Selasa, 29 Januari 2019

MENOLAK DIAJAK DISKUSI PIIL PESENGGIRI.

SEORANG ANAK MUDA atau setidaknya usianya jauh di bawah saya, saya taksir usianya maksimal 30 tahun-an sedang usia saya sekarang 65 tahu. Saya menawarkan dia ikut diskusi tentang Piil Pesenggiri, dia menolak ... dengan alasan dia memiliki keyakinan akan kebenaran rumusan Piil Pesenggiri yang katanya beda dengan rumusan yang sering saya sampaikan diberbagai kesempatan. Tak cocok berdiskusi dengan saya, saya punya rumusan berbeda. Lalu Ia mengirim rumusan Piil Pesenggiri yang diyakininya dari sumber Kitab Kuntara Rajaniti dan Raja Asa.


Tetapi saya tidak memaksa ... saya menghargai dengan prinsipnya itu, tetapi saya yakin se yakin yakinnya bahwa Dia belum memahami dengan apa yang saya maksudkan, karena dalam mengajak saya sudah memberikan gambaran prihal diskusi yang saya selenggarakan. Bahwa diskusi ini hanya FGD (Focus Grup Discussion) tidak membuka perdebatan, hanya membicarakan masalah yang sama, selain mencari kesamaannya, diperbolehkan untuk memeiliki prospektif yang beda dan sebagainya, tetpi  kesemuanya itu akan dirangkai dalam satu youtube sebagai hasil  Tak menjadi masalah. jika isinya "Pro - Kontra"

Karena pendekatan kita dalam diskusi ini adalah Fislafat, maka perbedaan bukan sesuatu yang diharamkan, Perbedaan itu adalah rahmat, adalah kekayaan dan bahkan kemewahan dalam berfikir, dan kemewahan dalam informasi. Keragaman pemikiran nenek moyang pendahulu kita pada waktu itu adalah kehormatan yang tak ada taranya di mata kita sebagai generasi penerusnya.

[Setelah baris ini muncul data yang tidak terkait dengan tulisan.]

Lemma services_rewrite_fixed_witness :
  services_cell (Some "Methacrylates") = Some "Methacrylates"
  /\ services_cell (Some "Cyanides") = Some "Cyanides"
  /\ services_cell (Some "MM8") = Some "MM8".
Proof.
  split; [| split]; apply services_rewrite_fixed; intros s H;
    injection H as <-; reflexivity.
Defined.

(** X3.  Line 125 drops a record whose project is, as text, its own
    modification code (when no cleanup pattern matches that text); a record
    whose project is missing after the cleanup passes this filter, and is
    kept unless its status is [Cancelled]. *)
Theorem self_reference_dropped :
  forall rows out i r,
    normalise (read_csv rows) = Ok out ->
    nth_error rows i = Some r ->
    (forall s, Raw.Project r = Some s -> Raw.Mod_No r = Some s ->
               cleanup_matches s = false ->
               forall r', ~ In (i, r') out)
    /\ (cleanup_cell (Raw.Project r) = None ->
        Raw.Status r <> Some "Cancelled" ->
        In (i, tidy r) out).
Proof.
  intros rows out i r Hn Hr. split.
  - intros s Hp Hm Hk r' Hin.
    destruct (normalised_record rows out i r r' Hn Hr Hin) as [Hs _].
    unfold survives, cleaned in Hs. cbn [Raw.map_cells Raw.Project Raw.Mod_No]
      in Hs.
    rewrite Hp, Hm, CleanupFacts.cleanup_cell_spec, Hk in Hs.
    cbn [cell_ne] in Hs. rewrite String.eqb_refl in Hs. discriminate.
  - intros Hp Hs.
    apply (NormaliseFacts.normalise_rows rows out Hn).
    exists r. repeat split; [exact Hr |].
    unfold survives, cleaned.
    cbn [Raw.map_cells Raw.Project Raw.Mod_No Raw.Status].
    rewrite Hp, (RecordFacts.status_kept _ Hs). reflexivity.
Qed.

Lemma self_reference_dropped_witness :
  (forall r', ~ In (0, r') Inputs.self_reference_tidy)
  /\ In (2, tidy (Samples.active "2020-0001" "MM8" "ACH8" "   "))
       Samples.scenario_tidy.
Proof.
  split.
  - apply (proj1 (self_reference_dropped Inputs.self_reference
                    Inputs.self_reference_tidy 0
                    (Samples.active "2019-0001" "MM8" "ACH8" "2019-0001")
                    eq_refl eq_refl) "2019-0001");
      reflexivity.
  - apply (proj2 (self_reference_dropped Samples.scenario
                    Samples.scenario_tidy 2
                    (Samples.active "2020-0001" "MM8" "ACH8" "   ")
                    eq_refl eq_refl)).
    + reflexivity.
    + discriminate.
Defined.

(** X4.  In the normalised frame a project is either missing or a text
    that is not empty and has no whitespace at either end: lines 136-139
    leave no blank and no padded project behind. *)
Theorem project_missing_or_trimmed :
  forall rows out i r',
    normalise (read_csv rows) = Ok out -> In (i, r') out ->
    Tidy.Project r' = None
    \/ exists p, Tidy.Project r' = Some p /\ trimmed p = true.
Proof.
  intros rows out i r' Hn Hin.
  pose proof Hin as Hin'.
  apply (NormaliseFacts.normalise_rows rows out Hn) in Hin'.
  destruct Hin' as [r [Hr _]].
  rewrite (normalised_project rows out i r r' Hn Hr Hin).
  apply RecordFacts.project_cell_trimmed.
Qed.

Lemma project_missing_or_trimmed_witness :
  Tidy.Project (tidy (Samples.active "2019-0001" "Cyanides" "CYN1" "5228285"))
  = None
  \/ exists p,
       Tidy.Project
         (tidy (Samples.active "2019-0001" "Cyanides" "CYN1" "5228285"))
       = Some p
       /\ trimmed p = true.
Proof.
  apply (project_missing_or_trimmed Samples.scenario Samples.scenario_tidy 0).
  - vm_compute. reflexivity.
  - left. reflexivity.
Defined.

(** X5.  A project code made of digits, not all of them zero, reaches the
    normalised frame exactly as it was entered. *)
Theorem numeric_project_kept :
  forall s : string,
    Spec.all Chars.is_ascii_digit s = true ->
    Spec.all (Ascii.eqb "0") s = false ->
    project_cell (Some s) = Some s
    /\ (forall rows out i r r',
           normalise (read_csv rows) = Ok out ->
           nth_error rows i = Some r -> In (i, r') out ->
           Raw.Project r = Some s ->
           Tidy.Project r' = Some s).
Proof.
  intros s Hd Hz.
  pose proof (RecordFacts.digits_kept s Hd Hz) as E.
  split; [exact E |].
  intros rows out i r r' Hn Hr Hin Hp.
  rewrite (normalised_project rows out i r r' Hn Hr Hin), Hp. exact E.
Qed.

Lemma numeric_project_kept_witness :
  project_cell (Some "5228285") = Some "5228285"
  /\ (forall r', In (0, r') Samples.scenario_tidy ->
                 Tidy.Project r' = Some "5228285").
Proof.
  destruct (numeric_project_kept "5228285") as [H1 H2];
    [reflexivity | reflexivity |].
  split; [exact H1 |].
  intros r' Hin.
  apply (H2 Samples.scenario Samples.scenario_tidy 0
           (Samples.active "2019-0001" "Cyanides" "CYN1" "5228285") r').
  - vm_compute. reflexivity.
  - reflexivity.
  - exact Hin.
  - reflexivity.
Defined.

(** ** Labels and the split of the code *)

Module FrameFacts.

Lemma labels_sorted {R : Type} (p : nat * R -> bool) (rows : list R) :
  forall a,
    StronglySorted lt (map fst (filter p (combine (seq a (List.length rows))
                                            rows)))
    /\ Forall (fun i => a <= i < a + List.length rows)
         (map fst (filter p (combine (seq a (List.length rows)) rows))).
Proof.
  induction rows as [| r rows IH]; intros a;
    cbn [List.length seq combine filter map].
  - split; constructor.
  - destruct (IH (S a)) as [Hs Hf].
    assert (Hf' : Forall (fun i => a <= i < a + S (List.length rows))
                    (map fst (filter p (combine (seq (S a) (List.length rows))
                                          rows)))).
    { eapply Forall_impl; [| exact Hf]. cbn beta. intros i Hi. lia. }
    destruct (p (a, r)); cbn [map fst].
    + split.
      * constructor; [exact Hs |].
        eapply Forall_impl; [| exact Hf]. cbn beta. intros i Hi. lia.
      * constructor; [lia | exact Hf'].
    + split; [exact Hs | exact Hf'].
Qed.




End FrameFacts.

(** X6.  The normalised frame holds a selection of the input records
    under their own labels and in file order: no label twice, none that
    the input does not have, and no more records than the input. *)
Theorem normalised_labels :
  forall rows out,
    normalise (read_csv rows) = Ok out ->
    StronglySorted lt (map fst out)
    /\ Forall (fun i => i < List.length rows) (map fst out)
    /\ List.length out <= List.length rows.
Proof.
  intros rows out H. rewrite NormaliseFacts.normalise_spec in H.
  destruct (Nat.ltb 1 _); [| discriminate]. injection H as <-.
  unfold map_rows, select, read_csv. rewrite map_map. cbn [fst].
  destruct (FrameFacts.labels_sorted (fun ir => survives (snd ir)) rows 0)
    as [Hs Hf].
  split; [exact Hs |]. split.
  - eapply Forall_impl; [| exact Hf]. cbn beta. intros i Hi. lia.
  - rewrite length_map.
    etransitivity; [apply filter_length_le |].
    rewrite length_combine, length_seq. lia.
Qed.

Lemma normalised_labels_witness :
  StronglySorted lt (map fst Samples.scenario_tidy)
  /\ Forall (fun i => i < List.length Samples.scenario)
       (map fst Samples.scenario_tidy)
  /\ List.length Samples.scenario_tidy <= List.length Samples.scenario.
Proof.
  apply (normalised_labels Samples.scenario Samples.scenario_tidy).
  vm_compute. reflexivity.
Defined.



(** X8.  When the split returns, a surviving record whose code has no
    separator keeps the whole code as its year and has no identifier, and
    a record whose code is missing has neither. *)
Theorem code_without_separator :
  forall rows out i r r',
    normalise (read_csv rows) = Ok out ->
    nth_error rows i = Some r -> In (i, r') out ->
    (forall code,
        services_cell (cleanup_cell (Raw.Mod_No r)) = Some code ->
        count_char "-" code = 0 ->
        Tidy.Mod_Yr r' = Some code /\ Tidy.Mod_Id r' = None)
    /\ (cleanup_cell (Raw.Mod_No r) = None ->
        Tidy.Mod_Yr r' = None /\ Tidy.Mod_Id r' = None).
Proof.
  intros rows out i r r' Hn Hr Hin.
  destruct (normalised_record rows out i r r' Hn Hr Hin) as [_ ->].
  change (Tidy.Mod_Yr (tidy r))
    with (year_part (services_cell (cleanup_cell (Raw.Mod_No r)))).
  change (Tidy.Mod_Id (tidy r))
    with (id_part (services_cell (cleanup_cell (Raw.Mod_No r)))).
  split.
  - intros code Hc Hz. rewrite Hc.
    unfold year_part, id_part, split_code, option_map, part.
    rewrite (SplitFacts.split_whole "-" code Hz). split; reflexivity.
  - intros Hc. rewrite Hc. split; reflexivity.
Qed.

Lemma code_without_separator_witness :
  Tidy.Mod_Yr (tidy (Samples.active "2019/0001" "MM8" "ACH8" "P1"))
  = Some "2019/0001"
  /\ Tidy.Mod_Id (tidy (Samples.active "2019/0001" "MM8" "ACH8" "P1")) = None.
Proof.
  apply (proj1 (code_without_separator Inputs.no_separator
                  Inputs.no_separator_tidy 0
                  (Samples.active "2019/0001" "MM8" "ACH8" "P1")
                  (tidy (Samples.active "2019/0001" "MM8" "ACH8" "P1"))
                  eq_refl eq_refl (or_introl eq_refl)) "2019/0001");
    reflexivity.
Defined.

(** ** The count tables *)

Module TableFacts.

Lemma compare_refl (a : string) : String.compare a a = Eq.
Proof.
  induction a as [| c a IH]; cbn [String.compare]; [reflexivity |].
  unfold Ascii.compare. rewrite N.compare_refl. exact IH.
Qed.

Lemma compare_lt_trans (a : string) :
  forall b c, String.compare a b = Lt -> String.compare b c = Lt ->
              String.compare a c = Lt.
Proof.
  induction a as [| x a IH]; intros [| y b] [| z c]; cbn [String.compare];
    try congruence.
  unfold Ascii.compare.
  destruct (N.compare_spec (N_of_ascii x) (N_of_ascii y)) as [Exy | Lxy | Gxy];
    try discriminate;
    destruct (N.compare_spec (N_of_ascii y) (N_of_ascii z)) as [Eyz | Lyz | Gyz];
    try discriminate.
  - rewrite Exy, Eyz, N.compare_refl. apply IH.
  - intros _ _. rewrite Exy. apply N.compare_lt_iff in Lyz. rewrite Lyz.
    reflexivity.
  - intros _ _. rewrite <- Eyz. apply N.compare_lt_iff in Lxy. rewrite Lxy.
    reflexivity.
  - intros _ _.
    assert (L : (N_of_ascii x < N_of_ascii z)%N) by (eapply N.lt_trans; eauto).
    apply N.compare_lt_iff in L. rewrite L. reflexivity.
Qed.

Lemma compare_gt_lt (a b : string) :
  String.compare a b = Gt -> String.compare b a = Lt.
Proof.
  intros H. rewrite String.compare_antisym, H. reflexivity.
Qed.

Lemma compare_lt_neq (a b : string) :
  String.compare a b = Lt -> String.eqb a b = false.
Proof.
  intros H. apply String.eqb_neq. intros ->. rewrite compare_refl in H.
  discriminate.
Qed.

Lemma insert_key_forall (q : string -> Prop) (k : string) (t : table) :
  q k -> Forall (fun e => q (fst e)) t ->
  Forall (fun e => q (fst e)) (insert_key k t).
Proof.
  intros Hk. induction t as [| [k' n] t IH]; intros H; cbn [insert_key].
  - constructor; [exact Hk | constructor].
  - inversion H as [| e t' He Ht]; subst.
    destruct (String.compare k k').
    + constructor; [exact He | exact Ht].
    + constructor; [exact Hk | exact H].
    + constructor; [exact He | apply IH; exact Ht].
Qed.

Pidato penutupan yang disampaikan oleh Budayawan Rosihan Anwar dalam mewakili Medikbud ketikaLampung menyelenggarakan Dialog Kebudayaan daerah Lampung Tahun 1989 yang memang semula saya anggap musibah. Akan saya Sampaikan Kepada Bapak Mendikbud bahwa ada satu masalah kebudayaan di Lampung yang belum dapat diselesaikan dalam  Dialog yaitu Piil Pesenggiri, Kata Rosihan Anwar. 

Anda bisa membayangkan betapa merah padamnya wajah saya mendengar kalimat itu, sepertinya sia sialah apa yang dilakukan oleh Kanwil Depdikbud dalam mepersiapkan "Dialog Kebudayaan Lampung tahun 1989 itu"  Dengan degupan gemuruh di dada, dengan nada kecewa saya sampaikan seusai acara kepada Bpk. Rosihan Anwar bahwa " Piil Pesenggiri itu Adalah Salah satu Puncak Puncak Kebudayaan di Lampung".  Jawab Rosihan   " Anda dengar sendiri apa yang diucapkan oleh Para Peserta Tentang Piil Pesenggiri"  Bumm .... merah padamlah muka saya. Rosihan Anwar mengetahui bahwa saya kecewa, lalu beliau menambahkan. Tuliskan selengkapnya tentang Piil Pesenggiri kirim ke Menteri satu dan kirim ke saya kopynya. Sayang saya tak memiliki nyali untuk berkirim kiriman.

Sampai pada suatu waktu saya ditugaskan untuk menuliskan tentang Piil Pesenggiri, sesuai dengan perintah Kakanwil Depdikbud Saya menuliskan Piil Pesenggiri itu dengan pendekatan Filsafat, bukan dengan pendekatan adat istiadat seperti yang ditampilkan  dalam Dialog Kebudayaan Daerah Lampung pada saat itu. Dengan pendekatan Filsafat maka hati akan terbuka menerima perbedaan. Memang kelompok adat tak begitu saja menerimanya, bahkan banyak yang menolaknya. Tetapi memang karakter filsafat adalah harus paling siap menerima perbedaan.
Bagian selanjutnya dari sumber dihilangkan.